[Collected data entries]
────────────────

(* ===== verification/Ledger.v ===== *)
(** * The whole contract, and the contract under faults

    [src/src/store.rs] as its documentation states it, dead letters included:
    a [Ledger] is the reference outbox with the letters beside it.
    [mark_dispatched] of an unknown id is a no-op, a letter is recorded as
    handed over (its reason bounded), [dead_letters] lists the oldest first.
    [MemoryStore], which takes the trait's default [dead_letter], agrees with
    it on the sessions that dead-letter nothing ([agrees_on]).

    A store behind an engine that can fail does not answer every call as the
    ledger does.  [answers] is what it may do instead: refuse with nothing
    changed, or do the work and lose the reply.  [partial] lists the calls that
    may also stop halfway, and how. *)

From S2P Require Import Prelude BTree Event Truncate Backoff Store.

Section Ledger.
Context `{UO : UuidOps}.

Record Ledger := mkLedger {
  outbox : Outbox;
  letters : gmap EventId (Z * (OutboxEvent * str))
}.

Definition ledger_empty : Ledger := mkLedger ref_empty ∅.

Definition with_outbox (f : Outbox -> Outbox) (l : Ledger) : Ledger :=
  mkLedger (f (outbox l)) (letters l).

(** Delivering what the outbox does not hold changes nothing. *)
Definition deliver (i : EventId) (o : Outbox) : Outbox :=
  match scheduled o !! i with Some _ => ref_mark_dispatched i o | None => o end.

(** Out of the outbox entirely, live or delivered. *)
Definition close_case (i : EventId) (o : Outbox) : Outbox :=
  mkOutbox (delete i (scheduled o)) (delivered_ids o ∖ {[i]}).

Definition file_letter (stamp : Z) (e : OutboxEvent) (reason : str) (l : Ledger) : Ledger :=
  mkLedger (outbox l) (<[ev_id e := (stamp, (e, truncate_reason reason))]> (letters l)).

(** Oldest first: by [(dead_lettered_at, id)]. *)
Definition letter_order (p : EventId * (Z * (OutboxEvent * str))) : Z * EventId := (p.2.1, p.1).
Definition filed (l : Ledger) : list (EventId * (Z * (OutboxEvent * str))) :=
  sort_by letter_order (map_to_list (letters l)).
Definition filed_letters (limit : Z) (l : Ledger) : list (OutboxEvent * str) :=
  (fun p => p.2.2) <$> take_usize limit (filed l).

#[export] Instance LedgerStore : OutboxStore Ledger := {|
  append e := fun l => match validated e with
                       | Err err => (l, Err err)
                       | Ok _ => (with_outbox (ref_append e) l, Ok tt)
                       end;
  fetch_due limit now := fun l => (l, Ok (ref_fetch_due limit now (outbox l)));
  mark_dispatched _ i := fun l => (with_outbox (deliver i) l, Ok tt);
  mark_failed i m t := fun l => (with_outbox (ref_mark_failed i m t) l, Ok tt);
  pending_count := fun l => (l, Ok (u64_try_from_or_max (ref_pending_count (outbox l))));
  parked_count := fun l => (l, Ok (u64_try_from_or_max (ref_parked_count (outbox l))));
  dead_letter clock e reason := fun l =>
    match validated e with
    | Err err => (l, Err err)
    | Ok _ => (with_outbox (close_case (ev_id e)) (file_letter (now_millis clock) e reason l), Ok tt)
    end;
  dead_letters limit := fun l => (l, Ok (filed_letters limit l))
|}.

(** A call makes the ledger one event and one letter larger at most. *)
Definition ledger_size (l : Ledger) : nat := size (scheduled (outbox l)) `max` size (letters l).

Lemma ledger_size_empty : ledger_size ledger_empty = 0%nat.
Proof. unfold ledger_size. cbn. by rewrite !map_size_empty. Qed.

Lemma size_insert_le {A} (i : EventId) (x : A) (m : gmap EventId A) :
  (size (<[i := x]> m) <= S (size m))%nat.
Proof. rewrite map_size_insert. case_match; cbn; lia. Qed.

Lemma size_delete_le {A} (i : EventId) (m : gmap EventId A) : (size (delete i m) <= size m)%nat.
Proof. rewrite map_size_delete. case_match; cbn; lia. Qed.

Lemma perform_size c l : (ledger_size (perform c l).1 <= S (ledger_size l))%nat.
Proof.
  unfold ledger_size. destruct c; cbn; try (repeat case_match; cbn; lia).
  - case_match; cbn; [|lia]. unfold ref_append. case_match; cbn; [lia|].
    pose proof (size_insert_le (ev_id event) (ev_created_at event, event) (scheduled (outbox l))). lia.
  - unfold deliver. case_match; cbn; [|lia].
    pose proof (size_delete_le i (scheduled (outbox l))). lia.
  - rewrite map_size_alter. lia.
  - case_match; cbn; [|lia]. pose proof (size_delete_le (ev_id event) (scheduled (outbox l))).
    pose proof (size_insert_le (ev_id event) (now_millis clock, (event, truncate_reason reason)) (letters l)). lia.
Qed.

(** ** Sessions without dead letters *)

Definition agrees_on (o : Outbox) (c : call) : Prop :=
  match c with
  | CMarkDispatched _ i => is_Some (scheduled o !! i) \/ i ∈ delivered_ids o
  | CDeadLetter _ _ _ => False
  | _ => True
  end.

Lemma deliver_known i o :
  is_Some (scheduled o !! i) \/ i ∈ delivered_ids o -> deliver i o = ref_mark_dispatched i o.
Proof.
  unfold deliver, ref_mark_dispatched. destruct (scheduled o !! i) eqn:E; [done|].
  intros [[? [=]]|Hi]. rewrite delete_id by done. destruct o as [s d]; cbn in *. f_equal. set_solver.
Qed.

Lemma filed_none limit o : filed_letters limit (mkLedger o ∅) = [].
Proof.
  unfold filed_letters, filed, take_usize. cbn [letters]. rewrite map_to_list_empty.
  change (sort_by letter_order []) with (@nil (EventId * (Z * (OutboxEvent * str)))). by rewrite take_nil.
Qed.

Lemma perform_agrees c o :
  agrees_on o c ->
  (perform c (mkLedger o ∅)).1 = mkLedger (perform c o).1 ∅ /\
  (perform c (mkLedger o ∅)).2 = (perform c o).2.
Proof.
  destruct c; cbn -[filed_letters ref_append deliver ref_mark_dispatched ref_mark_failed]; try done.
  - by destruct (validated event).
  - intros Hi. unfold with_outbox; cbn. by rewrite deliver_known.
  - intros _. by rewrite filed_none.
Qed.

(** ** Faults *)

Section faults.
Context {T : Type} `{!OutboxStore T} (partial : call -> T -> T -> Prop).

Inductive answers (c : call) (o : T) : reply -> T -> Prop :=
| answered : answers c o (perform c o).2 (perform c o).1
| refused m : answers c o (failed_reply c m) o
| unheard m : answers c o (failed_reply c m) (perform c o).1
| halfway m o' : partial c o o' -> answers c o (failed_reply c m) o'.

Inductive faulty_session : list call -> T -> list reply -> T -> Prop :=
| faulty_nil o : faulty_session [] o [] o
| faulty_cons c cs o r o1 rs o2 :
    answers c o r o1 -> faulty_session cs o1 rs o2 -> faulty_session (c :: cs) o (r :: rs) o2.

(** Sessions whose calls satisfy [ok] in every state the faults may lead to. *)
Fixpoint robust (ok : T -> call -> Prop) (cs : list call) (o : T) : Prop :=
  match cs with
  | [] => True
  | c :: cs => ok o c /\ forall r o', answers c o r o' -> robust ok cs o'
  end.

Lemma robust_forall (ok : call -> Prop) cs o : Forall ok cs -> robust (fun _ => ok) cs o.
Proof. intros Hok. revert o. induction Hok as [|c cs Hc _ IH]; intros o; cbn; auto. Qed.

(** A relation every call preserves, up to a fault, relates whole sessions to
    faulty sessions of the reference. *)
Lemma session_faulty {S} `{!OutboxStore S} (R : nat -> S -> T -> Prop) (ok : T -> call -> Prop) :
  (forall n c s o, ok o c -> R (Datatypes.S n) s o ->
     exists o', answers c o (perform c s).2 o' /\ R n (perform c s).1 o') ->
  forall cs s o, robust ok cs o -> R (length cs) s o ->
    exists o', faulty_session cs o (session cs s).2 o' /\ R 0%nat (session cs s).1 o'.
Proof.
  intros Hstep cs. induction cs as [|c cs IH]; intros s o Hok HR.
  { exists o. split; [constructor|done]. }
  destruct Hok as [Hc Hok]. destruct (Hstep _ c s o Hc HR) as (o1 & Ha & HR1).
  cbn. destruct (perform c s) as [s1 r]. cbn in Ha, HR1.
  destruct (IH s1 o1 (Hok _ _ Ha) HR1) as (o2 & Hf & HR2).
  destruct (session cs s1) as [s2 rs]. cbn in *. exists o2. split; [by econstructor|done].
Qed.
End faults.
End Ledger.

────────────────

Try it
Set down exactly the lines of the data above, beginning with the line that has "(** * The whole" and ending with the line that has "A store behind", and no others.

Solution to this task
(** * The whole contract, and the contract under faults

    [src/src/store.rs] as its documentation states it, dead letters included:
    a [Ledger] is the reference outbox with the letters beside it.
    [mark_dispatched] of an unknown id is a no-op, a letter is recorded as
    handed over (its reason bounded), [dead_letters] lists the oldest first.
    [MemoryStore], which takes the trait's default [dead_letter], agrees with
    it on the sessions that dead-letter nothing ([agrees_on]).

    A store behind an engine that can fail does not answer every call as the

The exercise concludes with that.